- **Exercise materials**
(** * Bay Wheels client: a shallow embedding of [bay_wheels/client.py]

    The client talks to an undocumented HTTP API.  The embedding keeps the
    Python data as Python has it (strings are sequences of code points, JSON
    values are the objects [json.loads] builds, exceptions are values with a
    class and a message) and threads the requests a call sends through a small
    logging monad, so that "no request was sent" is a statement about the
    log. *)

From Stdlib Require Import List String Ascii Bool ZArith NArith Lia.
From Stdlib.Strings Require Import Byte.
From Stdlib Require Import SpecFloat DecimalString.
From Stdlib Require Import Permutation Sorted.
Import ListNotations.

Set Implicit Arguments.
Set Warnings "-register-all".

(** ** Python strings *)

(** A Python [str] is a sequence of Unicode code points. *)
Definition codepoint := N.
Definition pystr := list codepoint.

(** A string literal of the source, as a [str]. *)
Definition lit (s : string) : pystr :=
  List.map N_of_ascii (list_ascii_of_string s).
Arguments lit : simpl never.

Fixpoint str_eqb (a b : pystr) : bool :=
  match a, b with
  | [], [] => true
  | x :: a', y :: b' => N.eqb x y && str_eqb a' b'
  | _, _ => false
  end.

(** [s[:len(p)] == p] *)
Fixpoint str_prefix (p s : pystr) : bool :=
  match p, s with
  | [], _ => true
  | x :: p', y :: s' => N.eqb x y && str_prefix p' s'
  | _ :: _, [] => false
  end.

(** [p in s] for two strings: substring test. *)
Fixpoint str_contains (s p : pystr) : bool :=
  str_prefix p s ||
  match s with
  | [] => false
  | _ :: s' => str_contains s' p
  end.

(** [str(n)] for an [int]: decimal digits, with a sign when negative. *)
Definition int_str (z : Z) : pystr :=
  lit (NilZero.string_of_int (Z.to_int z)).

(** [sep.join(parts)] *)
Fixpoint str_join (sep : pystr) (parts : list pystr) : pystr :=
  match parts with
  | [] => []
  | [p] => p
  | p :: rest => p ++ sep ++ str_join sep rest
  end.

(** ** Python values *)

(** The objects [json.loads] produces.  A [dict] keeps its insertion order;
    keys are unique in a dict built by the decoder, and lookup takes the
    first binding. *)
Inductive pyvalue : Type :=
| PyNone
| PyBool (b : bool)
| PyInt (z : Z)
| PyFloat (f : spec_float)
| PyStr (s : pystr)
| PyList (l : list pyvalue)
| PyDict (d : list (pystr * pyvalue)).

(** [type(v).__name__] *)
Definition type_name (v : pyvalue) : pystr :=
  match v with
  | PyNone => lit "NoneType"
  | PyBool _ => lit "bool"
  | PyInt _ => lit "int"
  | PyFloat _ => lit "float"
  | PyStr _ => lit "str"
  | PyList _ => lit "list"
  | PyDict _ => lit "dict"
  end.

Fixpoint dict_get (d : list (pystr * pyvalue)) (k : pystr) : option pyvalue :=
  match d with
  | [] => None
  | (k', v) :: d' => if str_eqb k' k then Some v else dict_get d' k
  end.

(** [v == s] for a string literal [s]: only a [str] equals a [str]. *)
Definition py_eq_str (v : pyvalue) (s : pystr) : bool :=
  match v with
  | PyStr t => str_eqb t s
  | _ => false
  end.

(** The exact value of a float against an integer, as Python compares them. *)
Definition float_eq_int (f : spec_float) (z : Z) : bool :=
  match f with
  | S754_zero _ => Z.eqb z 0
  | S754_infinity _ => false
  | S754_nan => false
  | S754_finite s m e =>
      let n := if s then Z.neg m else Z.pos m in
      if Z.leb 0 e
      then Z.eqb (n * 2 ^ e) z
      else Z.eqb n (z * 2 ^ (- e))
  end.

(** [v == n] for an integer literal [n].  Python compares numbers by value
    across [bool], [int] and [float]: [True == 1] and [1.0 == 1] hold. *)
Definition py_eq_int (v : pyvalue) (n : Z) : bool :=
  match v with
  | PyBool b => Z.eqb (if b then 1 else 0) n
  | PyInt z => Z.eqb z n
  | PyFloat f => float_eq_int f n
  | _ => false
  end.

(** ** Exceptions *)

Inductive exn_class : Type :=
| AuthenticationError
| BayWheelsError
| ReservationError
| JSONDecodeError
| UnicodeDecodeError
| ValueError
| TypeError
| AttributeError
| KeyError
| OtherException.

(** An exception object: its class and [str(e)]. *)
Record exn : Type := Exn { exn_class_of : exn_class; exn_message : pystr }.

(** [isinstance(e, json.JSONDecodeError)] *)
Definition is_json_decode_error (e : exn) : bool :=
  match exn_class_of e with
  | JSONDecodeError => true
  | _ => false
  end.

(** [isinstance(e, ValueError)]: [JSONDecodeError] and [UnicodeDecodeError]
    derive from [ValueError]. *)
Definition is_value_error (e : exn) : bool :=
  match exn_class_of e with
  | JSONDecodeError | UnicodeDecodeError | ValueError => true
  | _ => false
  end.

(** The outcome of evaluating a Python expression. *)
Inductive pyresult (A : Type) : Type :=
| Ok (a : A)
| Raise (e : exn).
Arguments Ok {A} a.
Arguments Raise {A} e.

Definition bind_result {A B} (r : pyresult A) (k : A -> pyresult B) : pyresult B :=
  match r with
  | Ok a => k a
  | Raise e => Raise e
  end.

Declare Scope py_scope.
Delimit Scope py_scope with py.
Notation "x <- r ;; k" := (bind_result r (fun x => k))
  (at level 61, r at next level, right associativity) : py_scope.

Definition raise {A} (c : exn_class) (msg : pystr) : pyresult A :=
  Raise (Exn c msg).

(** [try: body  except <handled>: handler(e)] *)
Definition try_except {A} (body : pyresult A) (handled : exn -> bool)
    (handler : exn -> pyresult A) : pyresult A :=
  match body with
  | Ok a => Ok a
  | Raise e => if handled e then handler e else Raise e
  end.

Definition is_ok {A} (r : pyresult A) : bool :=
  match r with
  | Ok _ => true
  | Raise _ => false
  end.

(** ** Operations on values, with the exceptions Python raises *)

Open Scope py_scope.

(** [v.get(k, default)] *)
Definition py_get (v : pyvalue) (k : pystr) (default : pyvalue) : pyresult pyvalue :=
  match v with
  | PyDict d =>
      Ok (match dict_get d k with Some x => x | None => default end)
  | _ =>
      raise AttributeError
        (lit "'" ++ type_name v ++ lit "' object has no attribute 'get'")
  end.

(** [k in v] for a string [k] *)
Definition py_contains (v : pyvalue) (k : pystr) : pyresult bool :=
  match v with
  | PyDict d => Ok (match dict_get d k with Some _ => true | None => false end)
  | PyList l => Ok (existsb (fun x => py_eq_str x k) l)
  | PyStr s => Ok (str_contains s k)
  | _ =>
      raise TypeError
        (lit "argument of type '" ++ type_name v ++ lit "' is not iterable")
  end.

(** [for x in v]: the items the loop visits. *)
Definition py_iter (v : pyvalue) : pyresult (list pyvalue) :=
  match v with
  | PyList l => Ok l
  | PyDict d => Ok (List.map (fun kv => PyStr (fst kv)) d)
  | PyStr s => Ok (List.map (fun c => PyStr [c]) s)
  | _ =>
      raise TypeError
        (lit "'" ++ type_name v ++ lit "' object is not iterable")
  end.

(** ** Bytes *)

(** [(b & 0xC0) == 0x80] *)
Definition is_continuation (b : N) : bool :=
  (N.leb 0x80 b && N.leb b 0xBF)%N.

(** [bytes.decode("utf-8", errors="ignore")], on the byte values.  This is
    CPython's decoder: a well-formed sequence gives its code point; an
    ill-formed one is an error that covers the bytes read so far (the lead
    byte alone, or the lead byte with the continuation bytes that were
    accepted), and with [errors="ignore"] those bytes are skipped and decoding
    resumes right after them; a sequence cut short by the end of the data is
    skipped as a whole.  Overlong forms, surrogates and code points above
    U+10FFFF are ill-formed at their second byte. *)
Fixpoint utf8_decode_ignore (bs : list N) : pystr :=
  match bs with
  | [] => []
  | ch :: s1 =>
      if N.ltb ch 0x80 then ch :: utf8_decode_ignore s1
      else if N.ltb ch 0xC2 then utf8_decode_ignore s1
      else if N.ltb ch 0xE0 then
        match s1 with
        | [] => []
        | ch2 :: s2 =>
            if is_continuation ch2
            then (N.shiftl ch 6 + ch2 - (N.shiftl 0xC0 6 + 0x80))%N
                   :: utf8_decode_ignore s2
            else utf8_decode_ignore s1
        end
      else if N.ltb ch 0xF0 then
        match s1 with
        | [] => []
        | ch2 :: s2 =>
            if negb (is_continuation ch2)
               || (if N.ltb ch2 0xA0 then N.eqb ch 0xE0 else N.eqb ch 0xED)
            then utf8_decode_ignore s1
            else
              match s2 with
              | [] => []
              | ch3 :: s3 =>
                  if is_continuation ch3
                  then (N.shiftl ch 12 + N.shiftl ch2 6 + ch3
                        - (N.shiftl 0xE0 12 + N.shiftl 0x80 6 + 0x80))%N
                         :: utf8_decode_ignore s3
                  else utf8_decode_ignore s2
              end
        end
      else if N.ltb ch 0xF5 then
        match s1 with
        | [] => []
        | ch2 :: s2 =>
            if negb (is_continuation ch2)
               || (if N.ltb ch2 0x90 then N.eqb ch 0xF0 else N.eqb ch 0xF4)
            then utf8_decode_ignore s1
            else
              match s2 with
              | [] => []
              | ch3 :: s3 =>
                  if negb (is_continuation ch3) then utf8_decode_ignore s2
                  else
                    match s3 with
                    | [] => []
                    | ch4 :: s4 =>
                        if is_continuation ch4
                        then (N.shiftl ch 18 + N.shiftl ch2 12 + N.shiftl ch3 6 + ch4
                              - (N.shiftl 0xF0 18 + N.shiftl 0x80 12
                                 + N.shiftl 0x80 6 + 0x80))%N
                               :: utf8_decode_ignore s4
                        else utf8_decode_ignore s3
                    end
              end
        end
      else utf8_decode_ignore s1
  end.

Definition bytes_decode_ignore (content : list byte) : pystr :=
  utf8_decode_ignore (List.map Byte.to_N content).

- **What you should do**
Please give back, exactly as it stands above, the stretch from the line with "Fixpoint str_join (sep" through the line with "(** An exception", and no line outside it.

- **Answer space**
Fixpoint str_join (sep : pystr) (parts : list pystr) : pystr :=
  match parts with
  | [] => []
  | [p] => p
  | p :: rest => p ++ sep ++ str_join sep rest
  end.

(** ** Python values *)

(** The objects [json.loads] produces.  A [dict] keeps its insertion order;
    keys are unique in a dict built by the decoder, and lookup takes the
    first binding. *)
Inductive pyvalue : Type :=
| PyNone
| PyBool (b : bool)
| PyInt (z : Z)
| PyFloat (f : spec_float)
| PyStr (s : pystr)
| PyList (l : list pyvalue)
| PyDict (d : list (pystr * pyvalue)).

(** [type(v).__name__] *)
Definition type_name (v : pyvalue) : pystr :=
  match v with
  | PyNone => lit "NoneType"
  | PyBool _ => lit "bool"
  | PyInt _ => lit "int"
  | PyFloat _ => lit "float"
  | PyStr _ => lit "str"
  | PyList _ => lit "list"
  | PyDict _ => lit "dict"
  end.

Fixpoint dict_get (d : list (pystr * pyvalue)) (k : pystr) : option pyvalue :=
  match d with
  | [] => None
  | (k', v) :: d' => if str_eqb k' k then Some v else dict_get d' k
  end.

(** [v == s] for a string literal [s]: only a [str] equals a [str]. *)
Definition py_eq_str (v : pyvalue) (s : pystr) : bool :=
  match v with
  | PyStr t => str_eqb t s
  | _ => false
  end.

(** The exact value of a float against an integer, as Python compares them. *)
Definition float_eq_int (f : spec_float) (z : Z) : bool :=
  match f with
  | S754_zero _ => Z.eqb z 0
  | S754_infinity _ => false
  | S754_nan => false
  | S754_finite s m e =>
      let n := if s then Z.neg m else Z.pos m in
      if Z.leb 0 e
      then Z.eqb (n * 2 ^ e) z
      else Z.eqb n (z * 2 ^ (- e))
  end.

(** [v == n] for an integer literal [n].  Python compares numbers by value
    across [bool], [int] and [float]: [True == 1] and [1.0 == 1] hold. *)
Definition py_eq_int (v : pyvalue) (n : Z) : bool :=
  match v with
  | PyBool b => Z.eqb (if b then 1 else 0) n
  | PyInt z => Z.eqb z n
  | PyFloat f => float_eq_int f n
  | _ => false
  end.

(** ** Exceptions *)

Inductive exn_class : Type :=
| AuthenticationError
| BayWheelsError
| ReservationError
| JSONDecodeError
| UnicodeDecodeError
| ValueError
| TypeError
| AttributeError
| KeyError
| OtherException.

(** An exception object: its class and [str(e)]. *)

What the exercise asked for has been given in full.